Toronto, Ontario--(Newsfile Corp. - September 18, 2019) - This press release is being disseminated as required by National Instrument 62 103 - The Early Warning System and Related Take Over Bid and Insider Reporting Issues in connection with the filing of an early warning report (the "Early Warning Report") regarding the acquisition of securities of Environmental Waste International Inc. (TSXV: EWS) (the "Company") by EWI Investors, LLC ("EWI").
EWI entered into a debt settlement agreement with the Company dated September 16, 2019 under which EWI agreed to settle $710,000.00 of indebtedness in exchange for 14,200,000 common shares in the capital of the Company at a deemed price of $0.05 per common share (the "Debt Settlement").
As part of the Debt Settlement, EWI and the Reporting Issuer entered into an amendment to the promissory note dated April 12, 2017 held by EWI to reduce the principal amount from $1,537,130 to $1,000,000 (the "Note"), and extend the maturity date from September 30, 2019 to July 15, 2021 (the "Amended Note Transaction"). All other terms remain the same.
The Reporting Issuer has also negotiated an amendment to the unsecured convertible note dated April 28, 2017 (the "Convertible Note") with EWI, of which Robert Savage, a Director of the Reporting Issuer, is the Managing Member (the "Amended Convertible Note Transaction"). The Convertible Note will be amended to increase the principal amount from $1,350,000 to $1,850,000 and the conversion price will be reduced from $0.11 per common share to $0.08 per common share for the next 12 months from closing, after which the conversion price will increase to $0.10 per common share until the maturity date. The Convertible Note bears interest at a rate of 5% per annum and has a maturity date of April 28, 2022. All other terms remain the same as the original convertible note.

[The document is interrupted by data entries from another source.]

(** The fields of the trainer [_unrolled_backward] returns. *)
Lemma unrolled_backward_fields train_data valid_data st :
  let ps := model_parameters st in
  let d_model := map (loss_grad valid_data (params st)) ps in
  let eps := (0.01 / norm_cat d_model)%R in
  let sp := perturb_store eps ps d_model (params st) in
  let sn := perturb_store (-2 * eps) ps d_model sp in
  let st' := (_unrolled_backward train_data valid_data st).2 in
  params st' = params st
  /\ (forall q, grad st' q =
        if decide (q ∈ nas_alphas st)
        then Some (tsub (loss_grad valid_data (params st) q)
                     (tscale (lr st)
                        (difference_quotient eps (loss_grad train_data sp q)
                           (loss_grad train_data sn q))))
        else grad st q)
  /\ (forall q, momentum_buffer (optim_state st') q = momentum_buffer (optim_state st) q)
  /\ log st' = log st ++ (if Rlt_dec (norm_cat d_model) 1e-8
                          then [HessianNormWarning (norm_cat d_model)] else [])
  /\ (model_parameters st' = ps /\ nas_alphas st' = nas_alphas st)
  /\ (lr st' = lr st /\ momentum st' = momentum st /\ weight_decay st' = weight_decay st)
  /\ (_unrolled_backward train_data valid_data st).1 = loss_value valid_data (params st).
Proof.
  cbv zeta.
  destruct (compute_virtual_model_eq train_data (lr st) (momentum st)
              (weight_decay st) st) as (o & Ho & Hb).
  unfold _unrolled_backward. rewrite Ho. cbn [set_optim_state params model_parameters nas_alphas].
  unfold autograd_grad. cbn [set_optim_state params model_parameters nas_alphas].
  destruct (take_drop_map_app (loss_grad valid_data (params st))
              (model_parameters st) (nas_alphas st)) as [-> ->].
  rewrite compute_hessian_eq. cbn [set_optim_state params model_parameters nas_alphas].
  rewrite set_grad_fold, zip3_map, restore_weights_eq.
  assert (Hs0 : restore_store (model_parameters st) (snapshot st) (params st) = params st).
  { apply restore_store_snapshot; [reflexivity | intros; reflexivity]. }
  rewrite Hs0.
  set (d_model := map (loss_grad valid_data (params st)) (model_parameters st)).
  set (eps := (0.01 / norm_cat d_model)%R).
  set (sp := perturb_store eps (model_parameters st) d_model (params st)).
  set (sn := perturb_store (-2 * eps) (model_parameters st) d_model sp).
  assert (Hback : restore_store (model_parameters st) (snapshot st) sn = params st).
  { apply restore_store_snapshot.
    - unfold sn, sp. rewrite !perturb_store_length. reflexivity.
    - intros l Hl. unfold sn, sp. rewrite !perturb_store_frame by exact Hl. reflexivity. }
  destruct (Rlt_dec (norm_cat d_model) 1e-8); cbn;
    (split; [exact Hback|]); (split; [intros q; apply assign_grads_map|]);
    (split; [exact Hb|]); rewrite ?app_nil_r; repeat split.
Qed.

(** C5 — Every call of [_unrolled_backward] returns with every tensor
    object holding the value it held on entry: the snapshot is written back
    after the virtual step and the two perturbations.  The configuration of
    the trainer and the momentum buffers of the optimizer are untouched as
    well; of the [.grad] fields only those of the architecture parameters of
    the operation-level wrappers can differ. *)
Theorem unrolled_backward_restores_parameters train_data valid_data st :
  let st' := (_unrolled_backward train_data valid_data st).2 in
  params st' = params st
  /\ snapshot st' = snapshot st
  /\ (forall q, q ∉ nas_alphas st -> grad st' q = grad st q)
  /\ (forall q, momentum_buffer (optim_state st') q = momentum_buffer (optim_state st) q)
  /\ model_parameters st' = model_parameters st
  /\ nas_alphas st' = nas_alphas st
  /\ lr st' = lr st /\ momentum st' = momentum st /\ weight_decay st' = weight_decay st.
Proof.
  destruct (unrolled_backward_fields train_data valid_data st)
    as (Hp & Hg & Hb & _ & (Hm & Ha) & (Hl & Hmo & Hw) & _).
  cbv zeta. repeat split; try assumption.
  - unfold snapshot. rewrite Hp, Hm. reflexivity.
  - intros q Hq. rewrite Hg. rewrite decide_False by exact Hq. reflexivity.
Qed.

(** C4 — The Hessian-vector product of one unrolled backward.  With
    [d_model] the validation gradient with respect to the model parameters
    and [eps = 0.01 / ||d_model||], there are two stores: [Spos], the entry
    values with every model parameter moved by [eps * d_model], and [Sneg],
    [Spos] with every model parameter moved by [-2 * eps * d_model]; the
    [.grad] of every [alpha] of [nas_modules] is set to
    [d_arch - lr * (g(Spos) - g(Sneg)) / (2 * eps)], [g] the training-loss
    gradient with respect to that [alpha].  A warning is logged exactly when
    the norm is below [1e-8], and the routine goes on.  No optimizer step is
    taken: no tensor value and no momentum buffer changes. *)
Theorem hessian_finite_difference train_data valid_data st :
  well_formed st = true ->
  let ps := model_parameters st in
  let d_model := map (loss_grad valid_data (params st)) ps in
  let norm := norm_cat d_model in
  let eps := (0.01 / norm)%R in
  let st' := (_unrolled_backward train_data valid_data st).2 in
  exists Spos Sneg : store,
    shifted ps (params st) eps d_model Spos
    /\ shifted ps Spos (-2 * eps) d_model Sneg
    /\ (forall a, a ∈ nas_alphas st ->
          grad st' a =
          Some (tsub (loss_grad valid_data (params st) a)
                  (tscale (lr st)
                     (difference_quotient eps (loss_grad train_data Spos a)
                        (loss_grad train_data Sneg a)))))
    /\ log st' = log st ++ (if Rlt_dec norm 1e-8 then [HessianNormWarning norm] else [])
    /\ params st' = params st
    /\ (forall q, momentum_buffer (optim_state st') q = momentum_buffer (optim_state st) q).
Proof.
  intros Hwf. destruct (well_formed_spec st Hwf) as [Hnd Hin].
  destruct (unrolled_backward_fields train_data valid_data st)
    as (Hp & Hg & Hb & Hlog & _).
  cbv zeta.
  set (d_model := map (loss_grad valid_data (params st)) (model_parameters st)) in *.
  set (eps := (0.01 / norm_cat d_model)%R) in *.
  exists (perturb_store eps (model_parameters st) d_model (params st)).
  exists (perturb_store (-2 * eps) (model_parameters st) d_model
            (perturb_store eps (model_parameters st) d_model (params st))).
  split; [apply perturb_store_shifted; assumption|].
  split.
  { apply perturb_store_shifted; [assumption|].
    rewrite perturb_store_length. assumption. }
  split.
  { intros a Ha. rewrite Hg. rewrite decide_True by exact Ha. reflexivity. }
  repeat split; assumption.
Qed.

End WithAutograd.

(** C4 at the one-weight supernet. *)
Lemma hessian_finite_difference_witness :
  well_formed toy_trainer = true
  /\ exists Spos Sneg : store,
       shifted [0; 1] (params toy_trainer)
         (0.01 / norm_cat (map (loss_grad 1%R (params toy_trainer)) [0; 1]))
         (map (loss_grad 1%R (params toy_trainer)) [0; 1]) Spos
       /\ grad (_unrolled_backward 1%R 1%R toy_trainer).2 1 =
          Some (tsub (loss_grad 1%R (params toy_trainer) 1)
                  (tscale (lr toy_trainer)
                     (difference_quotient
                        (0.01 / norm_cat (map (loss_grad 1%R (params toy_trainer)) [0; 1]))
                        (loss_grad 1%R Spos 1) (loss_grad 1%R Sneg 1)))).
Proof.
  split; [reflexivity|].
  destruct (hessian_finite_difference 1%R 1%R toy_trainer eq_refl)
    as (Spos & Sneg & Hpos & _ & Hgrad & _).
  exists Spos, Sneg. split; [exact Hpos|].
  apply Hgrad. apply elem_of_cons. left. reflexivity.
Defined.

Following the Debt Settlement, EWI beneficially owns 23,772,500 common shares, 3,712,500 warrants, 225,000 options, a $1,000,000 Note and a $1,850,000 Convertible Note in the capital of the Company, representing approximately 11.1% of the issued and outstanding securities of the Company on a partially diluted basis. Prior to the Debt Settlement, EWI owned 9,572,500 common shares, 3,712,500 Warrants and 225,000 options, representing 13.8% of the issued and outstanding common shares of the Reporting Issuer on a fully diluted basis.
The 14,200,000 common shares were acquired for investment purposes. EWI may, from time to time, take such actions in respect of its holdings in securities of the Company as it may deem appropriate in light of the circumstances then existing, including (i) acquiring, exercising, converting, exchanging, selling or otherwise disposing of securities of the Company or securities exercisable for, or convertible or exchangeable into, securities of the Company, and (ii) developing plans or intentions or taking actions which relate to or would result in one or more of the transactions or matters referred to in paragraphs (a) through (k) of Item 5 of the Early Warning Report filed on SEDAR.
A copy of EWI's Early Warning Report with respect to the foregoing is filed under applicable securities laws and is available under the Company's profile on SEDAR at www.sedar.com.